The former Liberal leader went on: “What this bill does is dispense with the Scottish Parliament. That’s why it is unacceptable and why we must have an amendment brought forward at committee stage which puts right a totally unsatisfactory bill as it stands at the moment.”

Lord Steel also said it was unacceptable for the SNP, in government in Scotland, to be voiceless in the Lords. He suggested that if a recommendation to limit the terms of peers to just 15 years were agreed by the UK Government, then he hoped the Nationalists would reconsider their position and “bring their voices to this chamber”.

In the meantime, he stressed peers from other parties would have to represent the concerns expressed by Holyrood.

Baroness Evans, the Lords Leader, insisted the Conservative Government was making "good progress" with the Scottish and Welsh administrations on how devolved powers were treated in the bill. Ministers will bring forward an amendment to allay concerns of a power-grab; something which they forcefully deny exists.

"I reiterate that no power whatsoever that is currently exercised by the devolved administrations will be removed by this bill," declared Lady Evans.

"We have repeatedly made clear our expectation that there will be a significant increase in the powers of the devolved administrations as a result of leaving the EU," she added.

On Monday, Michael Russell, the Scottish Government’s Brexit Minister, briefed peers about his and his colleagues’ “power-grab” concerns, stressing how the country was now in a “deepening” constitutional crisis.

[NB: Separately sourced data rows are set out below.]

(** * Celestron AUX protocol: frame codec and command exchange

    A shallow embedding of [src/celestron_aux.h] and [src/celestron_aux.cpp]
    (namespace [CelestronAux]): the [Packet] class (frame construction,
    serialisation, parsing, checksum) and the [Communicator] class (the
    bounded-retry request/response exchange over a [HardwareSerial]).

    Conventions of the embedding.
    - A [uint8_t] is a [Z] in [0, 256); a [uint32_t] / [size_t] is a [Z] in
      [0, 2^32) (the target is a 32-bit ESP32).  Every narrowing the source
      performs is written out with [u8] / [u32].
    - [Buffer] ([std::vector<uint8_t>]) is a [list Z].  [operator[]] outside
      the vector's bounds is undefined behaviour in C++: every indexed access
      is checked here and answers [None] out of range, so a function that
      returns [Some _] performed in-bounds accesses only.
    - The unscoped enums [Target] and [Command] are their underlying integer
      values: [static_cast<Target>(packet[2])] keeps any byte, named or not. *)

From Stdlib Require Import ZArith Lia.
From stdpp Require Import base tactics option list.

Local Open Scope Z_scope.

Abbreviation Buffer := (list Z) (only parsing).

(** ** Fixed-width integers *)

Definition u8 (z : Z) : Z := z mod 256.
Definition u32 (z : Z) : Z := z mod 2 ^ 32.

Definition is_u8 (z : Z) : Prop := 0 <= z < 256.

(** [const uint8_t AUX_HDR = 0x3B;  // Packet preamble] *)
Definition AUX_HDR : Z := 0x3B.

(** ** [std::vector<uint8_t>] primitives *)

(** [v.size()] *)
Definition vsize (v : Buffer) : Z := Z.of_nat (length v).

(** [v[i]] as an rvalue. *)
Definition vget (v : Buffer) (i : Z) : option Z :=
  if decide (0 <= i < vsize v) then v !! Z.to_nat i else None.

(** [v[i] = x] *)
Definition vset (v : Buffer) (i : Z) (x : Z) : option Buffer :=
  if decide (0 <= i < vsize v) then Some (<[Z.to_nat i := x]> v) else None.

(** [v.resize(n)]: truncates, or pads with value-initialised (zero) bytes. *)
Definition vresize (v : Buffer) (n : Z) : Buffer :=
  take (Z.to_nat n) v ++ replicate (Z.to_nat n - length v)%nat 0.

(** [v.back() = x] *)
Definition vset_back (v : Buffer) (x : Z) : option Buffer :=
  vset v (vsize v - 1) x.

(** [Buffer(v.begin() + a, v.end() - b)]; the iterator range must be valid. *)
Definition vrange (v : Buffer) (a b : Z) : option Buffer :=
  if decide (0 <= a /\ 0 <= b /\ a + b <= vsize v)
  then Some (take (Z.to_nat (vsize v - a - b)) (drop (Z.to_nat a) v))
  else None.

(** ** The enumerations *)

Module Command.
Definition MC_GET_POSITION : Z := 0x01.
Definition MC_GOTO_FAST : Z := 0x02.
Definition MC_SET_POSITION : Z := 0x04.
Definition MC_SET_POS_GUIDERATE : Z := 0x06.
Definition MC_SET_NEG_GUIDERATE : Z := 0x07.
Definition MC_LEVEL_START : Z := 0x0b.
Definition MC_SET_POS_BACKLASH : Z := 0x10.
Definition MC_SET_NEG_BACKLASH : Z := 0x11.
Definition MC_SLEW_DONE : Z := 0x13.
Definition MC_GOTO_SLOW : Z := 0x17.
Definition MC_SEEK_INDEX : Z := 0x19.
Definition MC_MOVE_POS : Z := 0x24.
Definition MC_MOVE_NEG : Z := 0x25.
Definition MC_GET_POS_BACKLASH : Z := 0x40.
Definition MC_GET_NEG_BACKLASH : Z := 0x41.
Definition GET_VER : Z := 0xfe.
Definition FOC_CALIB_ENABLE : Z := 42.
Definition FOC_CALIB_DONE : Z := 43.
Definition FOC_GET_HS_POSITIONS : Z := 44.

(** The enumerators of [enum Command], in declaration order. *)
Definition enumerators : list Z :=
  [ MC_GET_POSITION; MC_GOTO_FAST; MC_SET_POSITION; MC_SET_POS_GUIDERATE;
    MC_SET_NEG_GUIDERATE; MC_LEVEL_START; MC_SET_POS_BACKLASH;
    MC_SET_NEG_BACKLASH; MC_SLEW_DONE; MC_GOTO_SLOW; MC_SEEK_INDEX;
    MC_MOVE_POS; MC_MOVE_NEG; MC_GET_POS_BACKLASH; MC_GET_NEG_BACKLASH;
    GET_VER; FOC_CALIB_ENABLE; FOC_CALIB_DONE; FOC_GET_HS_POSITIONS ].
End Command.

Module Target.
Definition ANY : Z := 0x00.
Definition MB : Z := 0x01.
Definition HC : Z := 0x04.
Definition HCP : Z := 0x0d.
Definition AZM : Z := 0x10.
Definition ALT : Z := 0x11.
Definition FOCUSER : Z := 0x12.
Definition APP : Z := 0x20.
Definition NEX_REMOTE : Z := 0x22.
Definition GPS : Z := 0xb0.
Definition WiFi : Z := 0xb5.
Definition BAT : Z := 0xb6.
Definition CHG : Z := 0xb7.
Definition LIGHT : Z := 0xbf.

During exchanges in the Upper House, Labour’s Lord Foulkes confirmed he intended to put down an amendment to block the bill should Holyrood and Cardiff refuse to give their consent. “It will make it mandatory that it can’t go through unless the devolved parliaments agreed,” he explained.

In other contributions:

*Lord Mandelson, the former Labour Cabinet minister, warned against the Government taking the UK out of the EU in "just about any vandalistic way it chooses";

*Lord Strathclyde, the ex-Conservative Lords leader, warned peers against "gumming up the legislative works";

*Lord Adonis, the former Labour Transport Secretary, proposed a rare motion of regret that the bill did not provide for a second referendum on the terms of the final Brexit deal;

*Lord Tebbit, the onetime Tory Cabinet Minister, accused the BBC of impartiality, saying it was becoming a "supporter of a foreign organisation called the European Union".

*Lord Bridges, the former Brexit Minister, accused Theresa May’s Government of having no Brexit vision, saying: “My fear is we will get meaningless waffle in a political declaration in October”;

*Lord Pearson, who once led Ukip, argued the UK should withhold cash from the EU "if they don't behave themselves" and

*Lord Campbell, the former Lib Dem leader, likened Tory arch-Brexiteer Jacob Rees-Mogg to Maximilian Robespierre, the zealous French revolutionary.